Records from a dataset
####################

Lemma or_else_floats arg dflt w :
  ∃ l fl,
    or_else Floats arg (new_list Floats dflt) w
    = (Return l, mkWorld (mkHeap fl (bound_lists (store w))
                                    (flag_lists (store w))) (calls w))
    ∧ fl !! l = Some (or_value (float_lists (store w)) arg dflt)
    ∧ kept (float_lists (store w)) fl.
Proof.
  destruct (or_else_store (float_lists (store w)) arg dflt)
    as (l & fl & E & Hl & K).
  exists l, fl. split; [|auto].
  run_or_else w arg E.
Qed.

Lemma or_else_bounds arg dflt w :
  ∃ l bl,
    or_else Bounds arg (new_list Bounds dflt) w
    = (Return l, mkWorld (mkHeap (float_lists (store w)) bl
                                    (flag_lists (store w))) (calls w))
    ∧ bl !! l = Some (or_value (bound_lists (store w)) arg dflt)
    ∧ kept (bound_lists (store w)) bl.
Proof.
  destruct (or_else_store (bound_lists (store w)) arg dflt)
    as (l & bl & E & Hl & K).
  exists l, bl. split; [|auto].
  run_or_else w arg E.
Qed.

Lemma or_else_flags arg dflt w :
  ∃ l gl,
    or_else Flags arg (new_list Flags dflt) w
    = (Return l, mkWorld (mkHeap (float_lists (store w))
                                    (bound_lists (store w)) gl) (calls w))
    ∧ gl !! l = Some (or_value (flag_lists (store w)) arg dflt)
    ∧ kept (flag_lists (store w)) gl.
Proof.
  destruct (or_else_store (flag_lists (store w)) arg dflt)
    as (l & gl & E & Hl & K).
  exists l, gl. split; [|auto].
  run_or_else w arg E.
Qed.

(** *** Validation *)

Lemma first_violation_Some (inits : list float) (bnds : list bound) i v b :
  first_violation inits bnds = Some (i, (v, b)) <->
  inits !! i = Some v /\ bnds !! i = Some b /\ within b v = false
  /\ forall j vj bj, j < i -> inits !! j = Some vj -> bnds !! j = Some bj ->
                    within bj vj = true.
Proof.
  unfold first_violation. rewrite list_find_Some, lookup_zip_Some. cbn.
  split.
  - intros ((Hv & Hb) & Hw & Hmin). repeat split; try assumption.
    intros j vj bj Hj Hvj Hbj.
    specialize (Hmin j (vj, bj)). rewrite lookup_zip_Some in Hmin.
    cbn in Hmin. destruct (within bj vj); [reflexivity|].
    exfalso. apply Hmin; auto.
  - intros (Hv & Hb & Hw & Hmin). repeat split; try assumption.
    intros j [vj bj] Hz Hj. apply lookup_zip_Some in Hz as [Hvj Hbj].
    cbn. rewrite (Hmin j vj bj Hj Hvj Hbj). discriminate.
Qed.

Lemma first_violation_None (inits : list float) (bnds : list bound) :
  first_violation inits bnds = None <->
  forall i v b, inits !! i = Some v -> bnds !! i = Some b -> within b v = true.
Proof.
  unfold first_violation. rewrite list_find_None, Forall_lookup. split.
  - intros H i v b Hv Hb. specialize (H i (v, b)).
    rewrite lookup_zip_Some in H. cbn in H.
    destruct (within b v); [reflexivity|]. exfalso. apply H; auto.
  - intros H i [v b] Hz. apply lookup_zip_Some in Hz as [Hv Hb]. cbn.
    rewrite (H i v b Hv Hb). discriminate.
Qed.

(** A violation anywhere gives a first one, no later. *)
Lemma first_violation_exists (inits : list float) (bnds : list bound) i v b :
  inits !! i = Some v -> bnds !! i = Some b -> within b v = false ->
  exists i0 v0 b0, first_violation inits bnds = Some (i0, (v0, b0)) /\ i0 <= i.
Proof.
  intros Hv Hb Hw.
  destruct (first_violation inits bnds) as [[i0 [v0 b0]]|] eqn:E.
  - exists i0, v0, b0. split; [reflexivity|].
    apply first_violation_Some in E as (_ & _ & _ & Hmin).
    destruct (decide (i0 <= i)) as [|Hn]; [assumption|].
    rewrite (Hmin i v b) in Hw by (assumption || lia). discriminate.
  - rewrite first_violation_None in E. rewrite (E i v b Hv Hb) in Hw.
    discriminate.
Qed.

(** The loop, started at index [k]. *)
Lemma for_each_validate (ps : list (float * bound)) (k : nat) w :
  for_each (imap (fun i => pair (k + i)) ps)
    (fun '(par_idx, (v, b)) =>
       if negb ((b.1 <=? v)%float && (v <=? b.2)%float)
       then raise (ValueError par_idx v b)
       else ret tt) w
  = match list_find (fun p => within p.2 p.1 = false) ps with
    | Some (i, (v, b)) => (Raise (ValueError (k + i) v b), w)
    | None => (Return tt, w)
    end.
Proof.
  revert k. induction ps as [|[v b] ps IH]; intros k; [reflexivity|].
  cbn [imap for_each list_find]. unfold bind at 1.
  change ((b.1 <=? v)%float && (v <=? b.2)%float) with (within b v).
  change (within (v, b).2 (v, b).1) with (within b v).
  destruct (within b v) eqn:W; cbn [negb].
  - rewrite decide_False by discriminate. unfold ret at 1.
    rewrite (imap_ext _ (fun i => pair (S k + i)))
      by (intros; cbn; f_equal; lia).
    rewrite IH.
    destruct (list_find _ ps) as [[i [v' b']]|]; cbn; [|reflexivity].
    repeat f_equal; lia.
  - rewrite decide_True by reflexivity. unfold raise. cbn.
    repeat f_equal; lia.
Qed.

Lemma validate_run li lb lf w :
  _validate_fit_inputs li lb lf w
  = match first_violation (deref (float_lists (store w)) li)
                          (deref (bound_lists (store w)) lb) with
    | Some (i, (v, b)) => (Raise (ValueError i v b), w)
    | None => (Return tt, w)
    end.
Proof.
  unfold _validate_fit_inputs, first_violation, enumerate.
  unfold bind at 1, read at 1. unfold bind at 1, read at 1.
  rewrite (imap_ext pair (fun i => pair (0 + i))) by reflexivity.
  apply for_each_validate.
Qed.

(** The part of [fit] that follows the defaults. *)
Lemma fit_resolved_run data pdf li lb lf kw w :
  fit_resolved opt data pdf li lb lf kw w
  = match first_violation (deref (float_lists (store w)) li)
                          (deref (bound_lists (store w)) lb) with
    | Some (i, (v, b)) => (Raise (ValueError i v b), w)
    | None =>
        minimize opt twice_nll data pdf li lb
          (fixed_vals_of (deref (float_lists (store w)) li)
                         (deref (flag_lists (store w)) lf)) kw w
    end.
Proof.
  unfold fit_resolved. unfold bind at 1. rewrite validate_run.
  destruct (first_violation _ _) as [[i [v b]]|]; reflexivity.
Qed.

####################

PROBLEM STATEMENT: Reproduce every line of the entries above, unchanged, from the very first one down to and including the line containing "(** *** Validation *)".

EXERCISE SOLUTION:
Lemma or_else_floats arg dflt w :
  ∃ l fl,
    or_else Floats arg (new_list Floats dflt) w
    = (Return l, mkWorld (mkHeap fl (bound_lists (store w))
                                    (flag_lists (store w))) (calls w))
    ∧ fl !! l = Some (or_value (float_lists (store w)) arg dflt)
    ∧ kept (float_lists (store w)) fl.
Proof.
  destruct (or_else_store (float_lists (store w)) arg dflt)
    as (l & fl & E & Hl & K).
  exists l, fl. split; [|auto].
  run_or_else w arg E.
Qed.

Lemma or_else_bounds arg dflt w :
  ∃ l bl,
    or_else Bounds arg (new_list Bounds dflt) w
    = (Return l, mkWorld (mkHeap (float_lists (store w)) bl
                                    (flag_lists (store w))) (calls w))
    ∧ bl !! l = Some (or_value (bound_lists (store w)) arg dflt)
    ∧ kept (bound_lists (store w)) bl.
Proof.
  destruct (or_else_store (bound_lists (store w)) arg dflt)
    as (l & bl & E & Hl & K).
  exists l, bl. split; [|auto].
  run_or_else w arg E.
Qed.

Lemma or_else_flags arg dflt w :
  ∃ l gl,
    or_else Flags arg (new_list Flags dflt) w
    = (Return l, mkWorld (mkHeap (float_lists (store w))
                                    (bound_lists (store w)) gl) (calls w))
    ∧ gl !! l = Some (or_value (flag_lists (store w)) arg dflt)
    ∧ kept (flag_lists (store w)) gl.
Proof.
  destruct (or_else_store (flag_lists (store w)) arg dflt)
    as (l & gl & E & Hl & K).
  exists l, gl. split; [|auto].
  run_or_else w arg E.
Qed.

(** *** Validation *)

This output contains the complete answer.